Records supplied:

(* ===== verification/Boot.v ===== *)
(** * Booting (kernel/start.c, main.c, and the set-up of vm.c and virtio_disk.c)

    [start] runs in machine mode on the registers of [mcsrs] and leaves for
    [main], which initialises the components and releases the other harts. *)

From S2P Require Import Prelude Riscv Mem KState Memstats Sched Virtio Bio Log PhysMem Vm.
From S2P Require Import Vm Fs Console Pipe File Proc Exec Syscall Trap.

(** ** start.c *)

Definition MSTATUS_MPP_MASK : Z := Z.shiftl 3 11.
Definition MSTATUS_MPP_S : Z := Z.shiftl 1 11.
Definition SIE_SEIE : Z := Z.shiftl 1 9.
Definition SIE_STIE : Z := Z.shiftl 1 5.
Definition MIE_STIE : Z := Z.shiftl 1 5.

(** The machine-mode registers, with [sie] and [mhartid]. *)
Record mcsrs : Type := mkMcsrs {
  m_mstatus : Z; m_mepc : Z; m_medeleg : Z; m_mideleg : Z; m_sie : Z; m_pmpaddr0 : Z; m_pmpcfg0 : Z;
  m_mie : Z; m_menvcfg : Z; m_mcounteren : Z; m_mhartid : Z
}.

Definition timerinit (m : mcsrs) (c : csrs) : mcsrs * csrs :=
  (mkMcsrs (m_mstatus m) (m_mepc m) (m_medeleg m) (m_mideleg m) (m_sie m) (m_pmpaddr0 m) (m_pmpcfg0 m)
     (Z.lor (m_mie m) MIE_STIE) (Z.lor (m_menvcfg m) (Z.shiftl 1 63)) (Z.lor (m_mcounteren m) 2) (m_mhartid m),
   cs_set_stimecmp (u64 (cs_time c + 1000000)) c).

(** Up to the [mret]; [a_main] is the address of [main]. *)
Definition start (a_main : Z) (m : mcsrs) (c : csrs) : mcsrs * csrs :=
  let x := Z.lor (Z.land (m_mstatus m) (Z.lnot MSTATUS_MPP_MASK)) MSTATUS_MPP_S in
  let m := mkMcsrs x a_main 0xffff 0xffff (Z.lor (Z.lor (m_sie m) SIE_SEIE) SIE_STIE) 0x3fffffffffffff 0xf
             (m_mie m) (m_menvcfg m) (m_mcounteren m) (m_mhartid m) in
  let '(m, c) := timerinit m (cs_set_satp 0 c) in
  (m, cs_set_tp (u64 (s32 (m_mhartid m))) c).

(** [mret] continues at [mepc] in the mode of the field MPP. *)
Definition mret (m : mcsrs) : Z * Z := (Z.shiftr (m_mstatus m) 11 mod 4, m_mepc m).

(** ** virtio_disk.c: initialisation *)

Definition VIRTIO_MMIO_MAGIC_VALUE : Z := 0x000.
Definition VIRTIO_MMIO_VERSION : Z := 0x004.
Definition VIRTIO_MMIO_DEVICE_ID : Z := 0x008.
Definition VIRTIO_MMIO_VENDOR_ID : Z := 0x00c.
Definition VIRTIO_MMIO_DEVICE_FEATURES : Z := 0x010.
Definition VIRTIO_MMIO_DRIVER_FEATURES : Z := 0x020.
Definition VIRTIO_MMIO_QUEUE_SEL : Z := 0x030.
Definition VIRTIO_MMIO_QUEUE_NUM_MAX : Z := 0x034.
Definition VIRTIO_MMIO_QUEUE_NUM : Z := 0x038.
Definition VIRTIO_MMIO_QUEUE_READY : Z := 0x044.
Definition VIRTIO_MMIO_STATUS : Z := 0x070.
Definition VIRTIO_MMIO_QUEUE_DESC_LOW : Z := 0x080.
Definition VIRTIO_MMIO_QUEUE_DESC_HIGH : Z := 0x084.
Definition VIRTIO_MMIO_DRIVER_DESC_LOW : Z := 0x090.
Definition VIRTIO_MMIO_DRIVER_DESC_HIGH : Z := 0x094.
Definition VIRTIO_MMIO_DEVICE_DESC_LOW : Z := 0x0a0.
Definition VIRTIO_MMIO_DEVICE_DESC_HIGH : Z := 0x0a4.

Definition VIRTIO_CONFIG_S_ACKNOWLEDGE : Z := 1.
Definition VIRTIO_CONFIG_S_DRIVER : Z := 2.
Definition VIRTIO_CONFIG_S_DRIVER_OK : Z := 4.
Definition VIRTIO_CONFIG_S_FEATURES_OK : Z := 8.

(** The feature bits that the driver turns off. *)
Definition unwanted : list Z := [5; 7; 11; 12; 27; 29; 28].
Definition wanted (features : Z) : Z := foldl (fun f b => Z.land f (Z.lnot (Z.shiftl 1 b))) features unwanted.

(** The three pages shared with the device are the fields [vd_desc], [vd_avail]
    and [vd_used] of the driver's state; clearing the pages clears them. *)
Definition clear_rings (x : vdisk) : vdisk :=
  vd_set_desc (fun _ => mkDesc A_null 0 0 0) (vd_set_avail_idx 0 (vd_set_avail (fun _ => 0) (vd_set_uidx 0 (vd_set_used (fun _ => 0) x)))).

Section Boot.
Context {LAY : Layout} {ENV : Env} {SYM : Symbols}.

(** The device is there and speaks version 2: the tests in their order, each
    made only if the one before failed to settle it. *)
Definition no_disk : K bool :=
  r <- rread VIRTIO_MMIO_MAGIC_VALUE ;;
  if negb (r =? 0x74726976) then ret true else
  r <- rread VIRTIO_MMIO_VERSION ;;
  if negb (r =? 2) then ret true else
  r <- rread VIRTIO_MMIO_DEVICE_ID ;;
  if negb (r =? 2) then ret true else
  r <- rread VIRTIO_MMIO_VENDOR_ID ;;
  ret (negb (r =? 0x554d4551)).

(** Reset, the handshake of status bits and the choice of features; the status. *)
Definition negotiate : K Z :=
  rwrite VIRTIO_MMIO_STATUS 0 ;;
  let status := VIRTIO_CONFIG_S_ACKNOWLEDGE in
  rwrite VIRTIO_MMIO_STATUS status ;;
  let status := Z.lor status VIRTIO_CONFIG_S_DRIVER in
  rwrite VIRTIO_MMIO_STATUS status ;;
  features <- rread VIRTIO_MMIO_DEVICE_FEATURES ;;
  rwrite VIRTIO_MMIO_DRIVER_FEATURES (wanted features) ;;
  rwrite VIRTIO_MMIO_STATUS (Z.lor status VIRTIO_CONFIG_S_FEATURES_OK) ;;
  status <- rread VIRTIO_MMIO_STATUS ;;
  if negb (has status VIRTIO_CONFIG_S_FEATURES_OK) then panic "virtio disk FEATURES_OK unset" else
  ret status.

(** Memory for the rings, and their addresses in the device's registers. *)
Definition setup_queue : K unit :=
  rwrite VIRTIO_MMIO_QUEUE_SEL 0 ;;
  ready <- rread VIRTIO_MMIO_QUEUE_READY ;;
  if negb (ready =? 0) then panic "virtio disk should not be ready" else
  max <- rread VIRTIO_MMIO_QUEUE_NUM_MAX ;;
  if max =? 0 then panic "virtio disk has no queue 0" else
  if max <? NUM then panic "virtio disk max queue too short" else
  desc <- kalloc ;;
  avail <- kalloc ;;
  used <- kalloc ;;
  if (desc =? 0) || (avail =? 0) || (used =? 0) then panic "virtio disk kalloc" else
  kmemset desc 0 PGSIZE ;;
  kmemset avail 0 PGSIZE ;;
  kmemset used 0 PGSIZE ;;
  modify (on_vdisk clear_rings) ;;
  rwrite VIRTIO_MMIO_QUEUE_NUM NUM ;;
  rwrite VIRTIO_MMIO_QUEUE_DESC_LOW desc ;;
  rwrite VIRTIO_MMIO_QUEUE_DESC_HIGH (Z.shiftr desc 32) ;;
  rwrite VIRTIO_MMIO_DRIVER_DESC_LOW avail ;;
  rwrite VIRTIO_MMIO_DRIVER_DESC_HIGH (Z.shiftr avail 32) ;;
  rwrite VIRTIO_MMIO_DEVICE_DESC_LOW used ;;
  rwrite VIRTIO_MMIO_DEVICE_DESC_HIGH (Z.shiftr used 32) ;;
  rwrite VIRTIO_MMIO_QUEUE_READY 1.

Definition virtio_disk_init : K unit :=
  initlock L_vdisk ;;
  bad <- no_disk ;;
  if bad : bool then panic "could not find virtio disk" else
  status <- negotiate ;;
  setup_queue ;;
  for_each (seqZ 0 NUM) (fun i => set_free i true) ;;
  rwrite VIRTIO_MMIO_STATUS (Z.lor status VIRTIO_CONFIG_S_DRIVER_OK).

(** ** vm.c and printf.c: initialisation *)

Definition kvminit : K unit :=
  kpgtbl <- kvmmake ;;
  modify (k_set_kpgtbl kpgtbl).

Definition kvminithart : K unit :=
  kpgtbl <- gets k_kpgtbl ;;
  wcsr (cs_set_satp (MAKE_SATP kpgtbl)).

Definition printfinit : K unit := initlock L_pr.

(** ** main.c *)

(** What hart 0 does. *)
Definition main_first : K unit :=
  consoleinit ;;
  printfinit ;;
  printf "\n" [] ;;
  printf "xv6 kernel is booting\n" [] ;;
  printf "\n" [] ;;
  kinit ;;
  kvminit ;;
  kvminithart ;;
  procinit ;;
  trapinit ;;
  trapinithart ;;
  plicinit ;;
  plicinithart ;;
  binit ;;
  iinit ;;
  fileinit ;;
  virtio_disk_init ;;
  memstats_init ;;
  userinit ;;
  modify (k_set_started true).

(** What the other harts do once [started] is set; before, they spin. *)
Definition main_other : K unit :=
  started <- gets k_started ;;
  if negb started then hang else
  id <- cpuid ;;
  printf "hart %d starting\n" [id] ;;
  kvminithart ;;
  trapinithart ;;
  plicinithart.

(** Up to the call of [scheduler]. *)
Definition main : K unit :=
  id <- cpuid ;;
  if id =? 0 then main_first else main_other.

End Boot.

Goal of the exercise: All lines from the first line of the listing above through the line containing "From S2P Require Import Prelude" are to be retyped exactly. Leave out any other line.

Expected answer:
(* ===== verification/Boot.v ===== *)
(** * Booting (kernel/start.c, main.c, and the set-up of vm.c and virtio_disk.c)

    [start] runs in machine mode on the registers of [mcsrs] and leaves for
    [main], which initialises the components and releases the other harts. *)

From S2P Require Import Prelude Riscv Mem KState Memstats Sched Virtio Bio Log PhysMem Vm.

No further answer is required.